On Friday I went to a party at Alex Plakias' house. I totally didn't recognize her parents, since I hadn't seen there in like, what, 15 years? But they were all about hugging and kissing and "say hi to your family for us." Sure, I'll do that. She's pretty hot; that girl wanted to play dirty marriage with me all the time when we were kids. But now she's graduated from Hamilton -- and she's already in grad school! What the Christ. She's also got this library of pretentious books in her bedroom that I wish I had. Time to sign up for the GREs.

How do you guys feel about all this We-Know-What's-Good-For-You legislation? I mean, look, I'm practically a communist in terms of the size of government I prefer, but some of this stuff is pretty stupid, like this thing that got passed in Ohio that makes illegal the act of videotaping in a movie theater. Why is that the State's business? Private companies should have to take care of themselves. Mind you, I'm completely in favor of the anti-smoking-in-bars thing, because the burden of taking care of smokers falls almost directly on the State, via the cost of Medicare / Medicaid / whatever it is. I haven't really thought about it that much; maybe it's a bad precedent. No, wait, I like it.

Speaking of such issues, it amuses me to no end that noted Libertarian and prolific Open Source evangelist Eric Raymond thinks he has any chance of picking up girls at a movie screening, even if it's The Lord of the Rings. The man is a toad; physically, and, pursuant to that, on account of his aggressive enthusiasm for talking about sex. Going forward, let's agree that it's only okay to write about sex if you're sexy. Granted, that's a bit glib, but things are getting gross out there.

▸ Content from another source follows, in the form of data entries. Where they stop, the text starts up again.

Lemma profile_row_demotion h c e m :
  (h, c) ∈ pinned_profiles -> Mapping c e = Ok m -> demotion_ok (policy_of m) = true.
Proof.
  intros Hc Hm. pose proof profiles_demotion_ok as H.
  rewrite forallb_forall in H. specialize (H _ (proj1 (list_elem_of_In _ _) Hc)). simpl in H.
  rewrite forallb_forall in H. apply H, list_elem_of_In. unfold profile_policies.
  apply list_elem_of_omap. exists e. rewrite Hm. split; [|done].
  destruct (pinned_profile_built _ _ Hc) as (base & mappings & Hb).
  destruct (newLifecycleContract_Mapping _ _ _ _ Hb) as (_ & _ & He & _).
  apply He. by rewrite Hm.
Qed.

Lemma profile_events h c e m :
  (h, c) ∈ pinned_profiles -> Mapping c e = Ok m -> e ∈ lc_events c.
Proof.
  intros (base & mappings & Hb)%pinned_profile_built Hm.
  destruct (newLifecycleContract_Mapping _ _ _ _ Hb) as (_ & _ & He & _).
  apply He. by rewrite Hm.
Qed.

Lemma claude_events : lc_events ClaudeCode2_1_261Lifecycle = ClaudeLifecycleEvents.
Proof. vm_compute. reflexivity. Qed.
Lemma codex_events : lc_events Codex0_153_0Lifecycle = CodexLifecycleEvents.
Proof. vm_compute. reflexivity. Qed.
Lemma openCode2_events : lc_events OpenCode2_0_20Lifecycle = OpenCode2LifecycleEvents.
Proof. vm_compute. reflexivity. Qed.
Lemma openCode_events : lc_events OpenCode1_18_29Lifecycle = OpenCodeLifecycleEvents.
Proof. vm_compute. reflexivity. Qed.

(** The lookup as one scan over the profiles of the harness, in the order it
    tries them. *)
Fixpoint scan_profiles (h : HarnessID) (ps : list (HarnessID * LifecycleContract)) (name : string)
    : option LifecycleFailurePolicy :=
  match ps with
  | [] => None
  | (h', c) :: rest =>
      match (if String.eqb h h' then lookupLifecycleFailure c (lc_events c) name else None) with
      | Some p => Some p
      | None => scan_profiles h rest name
      end
  end.

Lemma LookupLifecycleFailure_scan h name :
  LookupLifecycleFailure h name = scan_profiles h pinned_profiles name.
Proof.
  unfold LookupLifecycleFailure, pinned_profiles. cbn [scan_profiles].
  rewrite claude_events, codex_events, openCode2_events, openCode_events.
  destruct (String.eqb_spec h HarnessClaudeCode) as [->|].
  - change (String.eqb HarnessClaudeCode HarnessCodex) with false.
    change (String.eqb HarnessClaudeCode HarnessOpenCode) with false. by case_match.
  - destruct (String.eqb_spec h HarnessCodex) as [->|].
    + change (String.eqb HarnessCodex HarnessOpenCode) with false. by case_match.
    + destruct (String.eqb h HarnessOpenCode); [|done]. by repeat case_match.
Qed.

Lemma scan_profiles_Some h ps name p :
  scan_profiles h ps name = Some p ->
  exists c e m, (h, c) ∈ ps /\ Mapping c e = Ok m /\ lm_nativeName m = name /\ p = policy_of m.
Proof.
  induction ps as [|[h' c] rest IH]; simpl; [done|].
  destruct (String.eqb_spec h h') as [->|_].
  - destruct (lookupLifecycleFailure _ _ _) as [q|] eqn:Hq.
    + intros [= <-]. apply lookupLifecycleFailure_Some in Hq as (e & m & _ & Hm & Hn & Hp).
      exists c, e, m. by split; [left|].
    + intros H. destruct (IH H) as (c' & e & m & Hc & Hrest). exists c', e, m.
      by split; [right|].
  - intros H. destruct (IH H) as (c' & e & m & Hc & Hrest). exists c', e, m. by split; [right|].
Qed.

Lemma LookupLifecycleFailure_row h name p :
  LookupLifecycleFailure h name = Some p ->
  exists c e m, (h, c) ∈ pinned_profiles /\ Mapping c e = Ok m /\ lm_nativeName m = name /\
    p = policy_of m.
Proof. rewrite LookupLifecycleFailure_scan. apply scan_profiles_Some. Qed.

Lemma scan_profiles_None h ps name :
  scan_profiles h ps name = None ->
  forall c e m, (h, c) ∈ ps -> e ∈ lc_events c -> Mapping c e = Ok m -> lm_nativeName m <> name.
Proof.
  induction ps as [|[h' c'] rest IH]; simpl; [by intros _ ??? ?%not_elem_of_nil|].
  intros H c e m [Hc|Hc]%elem_of_cons He Hm.
  - apply pair_equal_spec in Hc as [-> ->]. rewrite String.eqb_refl in H.
    destruct (lookupLifecycleFailure _ _ _) eqn:Hq; [done|].
    by apply (proj1 (lookupLifecycleFailure_None _ _ _) Hq e).
  - case_match; [done|]. by apply (IH H c e).
Qed.

Lemma LookupLifecycleFailure_miss h name :
  LookupLifecycleFailure h name = None <->
  forall c e m, (h, c) ∈ pinned_profiles -> Mapping c e = Ok m -> lm_nativeName m <> name.
Proof.
  split.
  - rewrite LookupLifecycleFailure_scan. intros H c e m Hc Hm.
    by apply (scan_profiles_None _ _ _ H c e); [|eapply profile_events|].
  - intros H. destruct (LookupLifecycleFailure h name) as [p|] eqn:Hl; [|done].
    apply LookupLifecycleFailure_row in Hl as (c & e & m & Hc & Hm & Hn & _).
    by destruct (H c e m Hc Hm).
Qed.

(** The two OpenCode profiles agree on every name both declare, so the order
    in which they are tried cannot be observed. *)
Lemma OpenCode_shared_names :
  forallb (fun name =>
    match lookupLifecycleFailure OpenCode1_18_29Lifecycle OpenCodeLifecycleEvents name,
          lookupLifecycleFailure OpenCode2_0_20Lifecycle OpenCode2LifecycleEvents name with
    | Some p, Some q => bool_decide (p = q)
    | _, _ => true
    end) openCode2LifecycleEventNames = true.
Proof. vm_compute. reflexivity. Qed.

Lemma OpenCode2_names_listed e m :
  Mapping OpenCode2_0_20Lifecycle e = Ok m -> e ∈ OpenCode2LifecycleEvents ->
  lm_nativeName m ∈ openCode2LifecycleEventNames.
Proof.
  assert (forallb (fun e => match Mapping OpenCode2_0_20Lifecycle e with
    | Ok m => one_of (lm_nativeName m) openCode2LifecycleEventNames | Err _ => true end)
    OpenCode2LifecycleEvents = true) as H by (vm_compute; reflexivity).
  rewrite forallb_forall in H. intros Hm He%list_elem_of_In. specialize (H e He).
  rewrite Hm in H. by apply one_of_spec.
Qed.

Lemma OpenCode_names_agree name p q :
  lookupLifecycleFailure OpenCode1_18_29Lifecycle OpenCodeLifecycleEvents name = Some p ->
  lookupLifecycleFailure OpenCode2_0_20Lifecycle OpenCode2LifecycleEvents name = Some q ->
  p = q.
Proof.
  intros Hp Hq. destruct (lookupLifecycleFailure_Some _ _ _ _ Hq) as (e & m & He & Hm & Hn & _).
  pose proof (OpenCode2_names_listed e m Hm He) as Hin. rewrite Hn in Hin.
  pose proof OpenCode_shared_names as H. rewrite forallb_forall in H.
  specialize (H name (proj1 (list_elem_of_In _ _) Hin)). cbv beta in H. rewrite Hp, Hq in H.
  by apply bool_decide_eq_true in H as ->.
Qed.

Lemma OpenCode_lookup_order name :
  match lookupLifecycleFailure OpenCode1_18_29Lifecycle OpenCodeLifecycleEvents name with
  | Some p => Some p
  | None => lookupLifecycleFailure OpenCode2_0_20Lifecycle OpenCode2LifecycleEvents name
  end = LookupLifecycleFailure HarnessOpenCode name.
Proof.
  unfold LookupLifecycleFailure.
  change (String.eqb HarnessOpenCode HarnessClaudeCode) with false.
  change (String.eqb HarnessOpenCode HarnessCodex) with false.
  change (String.eqb HarnessOpenCode HarnessOpenCode) with true. cbv iota.
  pose proof (OpenCode_names_agree name) as Hag.
  destruct (lookupLifecycleFailure OpenCode2_0_20Lifecycle _ name) as [q|];
    destruct (lookupLifecycleFailure OpenCode1_18_29Lifecycle _ name) as [p|];
    [by rewrite (Hag p q)|reflexivity..].
Qed.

I have made my submission to Adam Cadre's Lyttle Lytton contest. No doubt it will bring me both fame and happiness.

I spent this weekend trying to iron out a couple of truly pesky bugs in OpenRPG. One of them, I got -- when you pass a a set of file descriptors to select(), it removes the file descriptors that didn't have input to read (or space for output or whatever), so if you're using it to calculate timeouts, like I was, you have to re-add the client's file descriptor in order to check to see if the ping that you sent got a response. That was stupid. I suspect that the other one, though, is a delicious malloc-overrun. For those not in the know, when you need to store something, anything, in C, you need to allocate memory for it. The memory allocator, malloc(), returns a block of memory for you to use, and stores, directly in the vicinity of that block, some accounting information. Unless this accounting information falls on a page boundary, you can easily overwrite it using any number of helpful string manipulation functions, and you won't know you screwed up until much, much later. This sucks. Fortunately, I've got this delightful little library called NJAMD by Mike Perry; unfortunately, it hasn't caught the error yet, and it really should have. Maybe I have to turn up the strictness or something.